> Directions
Among the entries below, only the lines starting at the one with "rc_nonce : Z;" and ending at the one with "match i with", both included, are to be printed exactly.

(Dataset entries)
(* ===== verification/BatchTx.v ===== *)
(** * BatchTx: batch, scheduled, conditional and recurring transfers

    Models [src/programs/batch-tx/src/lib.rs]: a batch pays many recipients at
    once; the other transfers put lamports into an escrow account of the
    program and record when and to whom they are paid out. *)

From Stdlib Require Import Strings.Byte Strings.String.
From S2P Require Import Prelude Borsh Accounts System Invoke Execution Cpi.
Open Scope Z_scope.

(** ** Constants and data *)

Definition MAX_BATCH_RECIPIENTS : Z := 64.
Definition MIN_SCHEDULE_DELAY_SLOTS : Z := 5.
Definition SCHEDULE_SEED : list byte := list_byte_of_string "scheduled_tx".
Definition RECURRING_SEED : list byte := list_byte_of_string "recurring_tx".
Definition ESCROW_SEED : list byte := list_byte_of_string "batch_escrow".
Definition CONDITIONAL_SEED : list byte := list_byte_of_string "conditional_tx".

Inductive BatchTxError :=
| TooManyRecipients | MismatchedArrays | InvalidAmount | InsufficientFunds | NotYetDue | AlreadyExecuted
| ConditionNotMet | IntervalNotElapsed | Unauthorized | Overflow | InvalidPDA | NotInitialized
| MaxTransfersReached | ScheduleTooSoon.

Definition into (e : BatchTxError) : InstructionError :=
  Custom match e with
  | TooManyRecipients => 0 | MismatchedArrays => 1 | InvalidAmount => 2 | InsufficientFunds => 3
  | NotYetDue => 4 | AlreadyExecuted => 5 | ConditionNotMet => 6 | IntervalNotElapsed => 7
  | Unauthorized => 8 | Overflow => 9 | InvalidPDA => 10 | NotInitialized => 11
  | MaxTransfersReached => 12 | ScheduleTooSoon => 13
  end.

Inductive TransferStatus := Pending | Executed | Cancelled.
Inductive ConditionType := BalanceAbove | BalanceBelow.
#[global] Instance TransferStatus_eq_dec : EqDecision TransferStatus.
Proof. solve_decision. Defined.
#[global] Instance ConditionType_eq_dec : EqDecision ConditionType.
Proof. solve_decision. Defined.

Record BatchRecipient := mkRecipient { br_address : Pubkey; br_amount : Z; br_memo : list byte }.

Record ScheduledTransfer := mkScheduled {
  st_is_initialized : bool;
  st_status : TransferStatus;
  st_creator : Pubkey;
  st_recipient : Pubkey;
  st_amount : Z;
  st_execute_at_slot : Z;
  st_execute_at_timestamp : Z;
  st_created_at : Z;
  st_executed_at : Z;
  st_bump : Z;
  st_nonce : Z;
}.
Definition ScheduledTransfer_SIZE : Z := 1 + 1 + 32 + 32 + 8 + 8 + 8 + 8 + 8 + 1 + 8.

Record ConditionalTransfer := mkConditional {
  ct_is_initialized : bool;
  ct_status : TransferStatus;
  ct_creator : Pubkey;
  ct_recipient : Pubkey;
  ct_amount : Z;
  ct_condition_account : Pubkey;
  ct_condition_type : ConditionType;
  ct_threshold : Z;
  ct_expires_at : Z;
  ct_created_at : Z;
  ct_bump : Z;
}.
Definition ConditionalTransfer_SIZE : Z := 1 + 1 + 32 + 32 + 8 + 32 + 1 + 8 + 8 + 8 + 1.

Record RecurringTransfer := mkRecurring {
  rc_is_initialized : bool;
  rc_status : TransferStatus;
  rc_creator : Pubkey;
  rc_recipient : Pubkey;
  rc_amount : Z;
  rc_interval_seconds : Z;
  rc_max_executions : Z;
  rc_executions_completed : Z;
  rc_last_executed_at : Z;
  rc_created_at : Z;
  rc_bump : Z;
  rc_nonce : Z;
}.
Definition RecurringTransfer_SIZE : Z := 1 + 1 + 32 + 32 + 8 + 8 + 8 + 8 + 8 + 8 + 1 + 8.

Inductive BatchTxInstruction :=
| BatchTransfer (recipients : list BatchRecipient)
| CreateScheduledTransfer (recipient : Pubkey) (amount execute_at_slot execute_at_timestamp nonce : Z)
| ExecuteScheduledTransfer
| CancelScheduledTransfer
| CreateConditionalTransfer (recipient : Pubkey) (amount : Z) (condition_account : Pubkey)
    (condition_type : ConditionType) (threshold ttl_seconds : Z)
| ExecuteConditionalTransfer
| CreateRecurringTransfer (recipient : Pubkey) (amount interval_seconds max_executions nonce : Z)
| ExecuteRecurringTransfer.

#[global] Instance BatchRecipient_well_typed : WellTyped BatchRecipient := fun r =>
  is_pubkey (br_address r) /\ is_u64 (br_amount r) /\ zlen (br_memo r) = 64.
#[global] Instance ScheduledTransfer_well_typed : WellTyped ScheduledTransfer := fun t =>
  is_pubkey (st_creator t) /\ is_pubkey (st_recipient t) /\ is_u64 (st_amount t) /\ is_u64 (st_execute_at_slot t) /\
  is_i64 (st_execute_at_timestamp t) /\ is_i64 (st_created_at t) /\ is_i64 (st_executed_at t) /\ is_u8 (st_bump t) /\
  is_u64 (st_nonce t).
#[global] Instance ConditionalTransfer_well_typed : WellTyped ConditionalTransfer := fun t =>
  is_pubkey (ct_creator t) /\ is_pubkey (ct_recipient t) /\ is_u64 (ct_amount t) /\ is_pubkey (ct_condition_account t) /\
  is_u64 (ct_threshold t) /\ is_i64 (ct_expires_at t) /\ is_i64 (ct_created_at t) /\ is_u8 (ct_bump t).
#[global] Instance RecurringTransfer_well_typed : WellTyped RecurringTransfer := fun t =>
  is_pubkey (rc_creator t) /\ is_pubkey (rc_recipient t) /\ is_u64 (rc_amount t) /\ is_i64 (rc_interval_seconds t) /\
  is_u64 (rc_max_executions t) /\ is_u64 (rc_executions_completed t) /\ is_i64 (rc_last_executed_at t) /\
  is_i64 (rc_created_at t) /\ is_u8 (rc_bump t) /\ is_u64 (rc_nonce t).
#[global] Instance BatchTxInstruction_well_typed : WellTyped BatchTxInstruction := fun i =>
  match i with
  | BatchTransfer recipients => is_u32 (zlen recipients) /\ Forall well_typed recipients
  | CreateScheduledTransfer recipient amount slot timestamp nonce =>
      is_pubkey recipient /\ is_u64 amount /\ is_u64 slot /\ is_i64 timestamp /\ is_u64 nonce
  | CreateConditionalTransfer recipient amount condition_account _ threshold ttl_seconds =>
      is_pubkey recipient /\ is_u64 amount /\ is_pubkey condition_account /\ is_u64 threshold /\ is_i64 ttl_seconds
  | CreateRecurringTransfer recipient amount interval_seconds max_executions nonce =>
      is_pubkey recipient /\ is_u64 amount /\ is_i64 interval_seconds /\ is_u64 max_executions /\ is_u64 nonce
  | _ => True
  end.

> Written solution
  rc_nonce : Z;
}.
Definition RecurringTransfer_SIZE : Z := 1 + 1 + 32 + 32 + 8 + 8 + 8 + 8 + 8 + 8 + 1 + 8.

Inductive BatchTxInstruction :=
| BatchTransfer (recipients : list BatchRecipient)
| CreateScheduledTransfer (recipient : Pubkey) (amount execute_at_slot execute_at_timestamp nonce : Z)
| ExecuteScheduledTransfer
| CancelScheduledTransfer
| CreateConditionalTransfer (recipient : Pubkey) (amount : Z) (condition_account : Pubkey)
    (condition_type : ConditionType) (threshold ttl_seconds : Z)
| ExecuteConditionalTransfer
| CreateRecurringTransfer (recipient : Pubkey) (amount interval_seconds max_executions nonce : Z)
| ExecuteRecurringTransfer.

#[global] Instance BatchRecipient_well_typed : WellTyped BatchRecipient := fun r =>
  is_pubkey (br_address r) /\ is_u64 (br_amount r) /\ zlen (br_memo r) = 64.
#[global] Instance ScheduledTransfer_well_typed : WellTyped ScheduledTransfer := fun t =>
  is_pubkey (st_creator t) /\ is_pubkey (st_recipient t) /\ is_u64 (st_amount t) /\ is_u64 (st_execute_at_slot t) /\
  is_i64 (st_execute_at_timestamp t) /\ is_i64 (st_created_at t) /\ is_i64 (st_executed_at t) /\ is_u8 (st_bump t) /\
  is_u64 (st_nonce t).
#[global] Instance ConditionalTransfer_well_typed : WellTyped ConditionalTransfer := fun t =>
  is_pubkey (ct_creator t) /\ is_pubkey (ct_recipient t) /\ is_u64 (ct_amount t) /\ is_pubkey (ct_condition_account t) /\
  is_u64 (ct_threshold t) /\ is_i64 (ct_expires_at t) /\ is_i64 (ct_created_at t) /\ is_u8 (ct_bump t).
#[global] Instance RecurringTransfer_well_typed : WellTyped RecurringTransfer := fun t =>
  is_pubkey (rc_creator t) /\ is_pubkey (rc_recipient t) /\ is_u64 (rc_amount t) /\ is_i64 (rc_interval_seconds t) /\
  is_u64 (rc_max_executions t) /\ is_u64 (rc_executions_completed t) /\ is_i64 (rc_last_executed_at t) /\
  is_i64 (rc_created_at t) /\ is_u8 (rc_bump t) /\ is_u64 (rc_nonce t).
#[global] Instance BatchTxInstruction_well_typed : WellTyped BatchTxInstruction := fun i =>
  match i with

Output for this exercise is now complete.